Exercise prompt.
In the records below, the line with "Definition ListMembers (now" opens the range and the line with "Definition is_member (org" closes it; print that range exactly and nothing else.

<<<<

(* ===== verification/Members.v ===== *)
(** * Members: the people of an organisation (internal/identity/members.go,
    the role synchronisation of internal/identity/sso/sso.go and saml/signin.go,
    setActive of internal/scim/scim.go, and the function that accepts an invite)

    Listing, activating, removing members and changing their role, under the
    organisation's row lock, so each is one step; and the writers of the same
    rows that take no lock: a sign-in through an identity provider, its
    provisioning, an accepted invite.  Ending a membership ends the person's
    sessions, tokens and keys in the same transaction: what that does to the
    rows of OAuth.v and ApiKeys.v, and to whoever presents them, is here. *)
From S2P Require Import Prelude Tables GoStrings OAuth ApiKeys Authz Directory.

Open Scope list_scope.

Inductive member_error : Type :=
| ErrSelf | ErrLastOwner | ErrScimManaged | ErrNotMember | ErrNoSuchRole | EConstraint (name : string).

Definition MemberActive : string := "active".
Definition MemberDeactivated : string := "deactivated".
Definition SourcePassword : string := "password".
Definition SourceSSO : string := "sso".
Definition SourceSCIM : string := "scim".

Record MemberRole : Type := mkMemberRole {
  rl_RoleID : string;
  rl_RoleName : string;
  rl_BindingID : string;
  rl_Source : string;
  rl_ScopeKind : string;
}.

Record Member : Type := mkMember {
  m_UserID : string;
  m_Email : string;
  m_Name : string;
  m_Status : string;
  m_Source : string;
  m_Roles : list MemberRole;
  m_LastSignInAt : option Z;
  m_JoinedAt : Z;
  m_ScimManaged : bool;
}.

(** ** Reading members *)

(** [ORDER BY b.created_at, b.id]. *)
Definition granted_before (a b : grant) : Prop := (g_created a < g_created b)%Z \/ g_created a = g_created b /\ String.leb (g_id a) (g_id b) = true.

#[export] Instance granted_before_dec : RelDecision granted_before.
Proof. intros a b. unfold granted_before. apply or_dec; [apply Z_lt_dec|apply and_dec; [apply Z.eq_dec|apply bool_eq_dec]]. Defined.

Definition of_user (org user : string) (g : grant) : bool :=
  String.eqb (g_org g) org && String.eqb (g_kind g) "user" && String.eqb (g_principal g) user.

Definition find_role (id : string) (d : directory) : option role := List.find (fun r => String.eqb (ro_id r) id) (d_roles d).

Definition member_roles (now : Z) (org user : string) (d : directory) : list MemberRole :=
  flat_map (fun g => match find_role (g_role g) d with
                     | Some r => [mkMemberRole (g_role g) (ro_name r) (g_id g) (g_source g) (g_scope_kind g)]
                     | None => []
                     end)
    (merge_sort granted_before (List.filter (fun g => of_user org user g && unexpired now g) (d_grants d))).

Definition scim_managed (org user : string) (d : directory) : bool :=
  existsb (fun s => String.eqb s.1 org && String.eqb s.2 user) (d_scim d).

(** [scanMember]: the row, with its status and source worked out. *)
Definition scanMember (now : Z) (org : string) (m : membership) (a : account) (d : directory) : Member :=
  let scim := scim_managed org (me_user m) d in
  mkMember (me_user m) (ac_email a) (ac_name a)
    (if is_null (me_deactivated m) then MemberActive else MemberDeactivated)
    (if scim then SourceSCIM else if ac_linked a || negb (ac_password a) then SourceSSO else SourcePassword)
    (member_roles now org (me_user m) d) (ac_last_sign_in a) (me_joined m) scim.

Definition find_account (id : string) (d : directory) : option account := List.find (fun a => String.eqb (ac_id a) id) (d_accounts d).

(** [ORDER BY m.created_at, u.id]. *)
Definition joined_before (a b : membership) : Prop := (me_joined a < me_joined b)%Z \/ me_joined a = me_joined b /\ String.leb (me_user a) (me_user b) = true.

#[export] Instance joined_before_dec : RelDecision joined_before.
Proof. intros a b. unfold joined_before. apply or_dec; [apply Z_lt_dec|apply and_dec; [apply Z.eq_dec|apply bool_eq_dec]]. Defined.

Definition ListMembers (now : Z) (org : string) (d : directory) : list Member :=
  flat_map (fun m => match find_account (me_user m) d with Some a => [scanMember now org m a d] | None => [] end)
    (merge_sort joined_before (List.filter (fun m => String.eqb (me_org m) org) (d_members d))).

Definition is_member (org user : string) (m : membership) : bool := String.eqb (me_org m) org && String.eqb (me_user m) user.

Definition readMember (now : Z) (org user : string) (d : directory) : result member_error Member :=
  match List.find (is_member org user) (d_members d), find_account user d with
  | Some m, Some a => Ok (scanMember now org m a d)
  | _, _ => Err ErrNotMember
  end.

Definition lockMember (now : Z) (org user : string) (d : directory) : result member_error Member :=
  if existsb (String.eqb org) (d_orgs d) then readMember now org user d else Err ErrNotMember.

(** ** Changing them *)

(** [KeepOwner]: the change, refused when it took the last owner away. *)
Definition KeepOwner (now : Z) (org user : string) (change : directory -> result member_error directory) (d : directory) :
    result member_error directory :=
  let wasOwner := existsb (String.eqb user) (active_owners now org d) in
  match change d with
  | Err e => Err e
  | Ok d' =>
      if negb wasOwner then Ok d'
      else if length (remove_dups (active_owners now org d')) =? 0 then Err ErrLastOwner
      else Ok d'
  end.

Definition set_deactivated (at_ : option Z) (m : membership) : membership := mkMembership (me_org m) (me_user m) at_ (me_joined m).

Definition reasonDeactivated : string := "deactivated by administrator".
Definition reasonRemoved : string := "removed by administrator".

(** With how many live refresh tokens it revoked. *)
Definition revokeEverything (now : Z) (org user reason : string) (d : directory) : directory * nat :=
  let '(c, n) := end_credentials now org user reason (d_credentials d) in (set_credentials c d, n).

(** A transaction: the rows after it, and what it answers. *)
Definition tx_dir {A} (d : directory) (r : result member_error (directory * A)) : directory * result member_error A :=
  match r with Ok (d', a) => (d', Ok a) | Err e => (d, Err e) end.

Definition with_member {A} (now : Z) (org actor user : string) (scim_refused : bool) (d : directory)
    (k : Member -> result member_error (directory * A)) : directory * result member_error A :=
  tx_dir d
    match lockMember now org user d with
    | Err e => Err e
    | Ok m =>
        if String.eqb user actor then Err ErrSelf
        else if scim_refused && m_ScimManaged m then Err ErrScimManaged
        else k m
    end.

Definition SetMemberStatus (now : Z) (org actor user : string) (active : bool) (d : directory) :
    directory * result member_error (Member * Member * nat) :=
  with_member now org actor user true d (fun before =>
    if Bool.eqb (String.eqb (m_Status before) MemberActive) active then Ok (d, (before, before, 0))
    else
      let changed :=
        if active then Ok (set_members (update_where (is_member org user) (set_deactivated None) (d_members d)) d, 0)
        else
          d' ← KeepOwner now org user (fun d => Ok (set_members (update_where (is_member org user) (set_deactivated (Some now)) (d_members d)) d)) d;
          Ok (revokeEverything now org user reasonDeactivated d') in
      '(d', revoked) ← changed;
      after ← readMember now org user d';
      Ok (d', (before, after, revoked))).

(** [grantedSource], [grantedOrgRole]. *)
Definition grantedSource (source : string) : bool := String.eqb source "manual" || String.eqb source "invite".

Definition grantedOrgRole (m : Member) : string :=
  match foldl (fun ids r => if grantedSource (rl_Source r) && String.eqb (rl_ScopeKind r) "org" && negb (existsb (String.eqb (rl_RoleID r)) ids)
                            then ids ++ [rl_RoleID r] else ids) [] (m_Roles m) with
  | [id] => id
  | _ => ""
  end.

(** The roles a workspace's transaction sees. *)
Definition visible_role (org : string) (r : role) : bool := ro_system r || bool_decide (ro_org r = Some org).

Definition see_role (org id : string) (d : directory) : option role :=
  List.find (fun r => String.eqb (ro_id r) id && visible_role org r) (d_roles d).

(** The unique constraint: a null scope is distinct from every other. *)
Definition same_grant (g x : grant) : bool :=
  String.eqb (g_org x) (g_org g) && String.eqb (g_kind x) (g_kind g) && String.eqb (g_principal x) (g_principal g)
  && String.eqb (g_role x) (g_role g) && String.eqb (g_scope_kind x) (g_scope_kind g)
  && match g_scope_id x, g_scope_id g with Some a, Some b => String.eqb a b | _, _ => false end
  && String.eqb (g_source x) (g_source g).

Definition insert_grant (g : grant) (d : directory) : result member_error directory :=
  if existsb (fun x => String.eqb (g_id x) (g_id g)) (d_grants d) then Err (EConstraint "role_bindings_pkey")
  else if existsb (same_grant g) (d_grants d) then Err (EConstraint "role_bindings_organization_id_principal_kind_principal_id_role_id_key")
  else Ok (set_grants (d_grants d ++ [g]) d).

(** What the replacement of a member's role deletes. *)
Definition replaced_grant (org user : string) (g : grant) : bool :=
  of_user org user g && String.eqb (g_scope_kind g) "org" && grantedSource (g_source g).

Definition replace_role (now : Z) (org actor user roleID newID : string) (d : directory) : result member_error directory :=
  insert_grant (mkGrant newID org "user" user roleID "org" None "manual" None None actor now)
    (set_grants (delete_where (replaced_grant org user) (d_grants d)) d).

>>>>

Solution to this problem.
Definition ListMembers (now : Z) (org : string) (d : directory) : list Member :=
  flat_map (fun m => match find_account (me_user m) d with Some a => [scanMember now org m a d] | None => [] end)
    (merge_sort joined_before (List.filter (fun m => String.eqb (me_org m) org) (d_members d))).

Definition is_member (org user : string) (m : membership) : bool := String.eqb (me_org m) org && String.eqb (me_user m) user.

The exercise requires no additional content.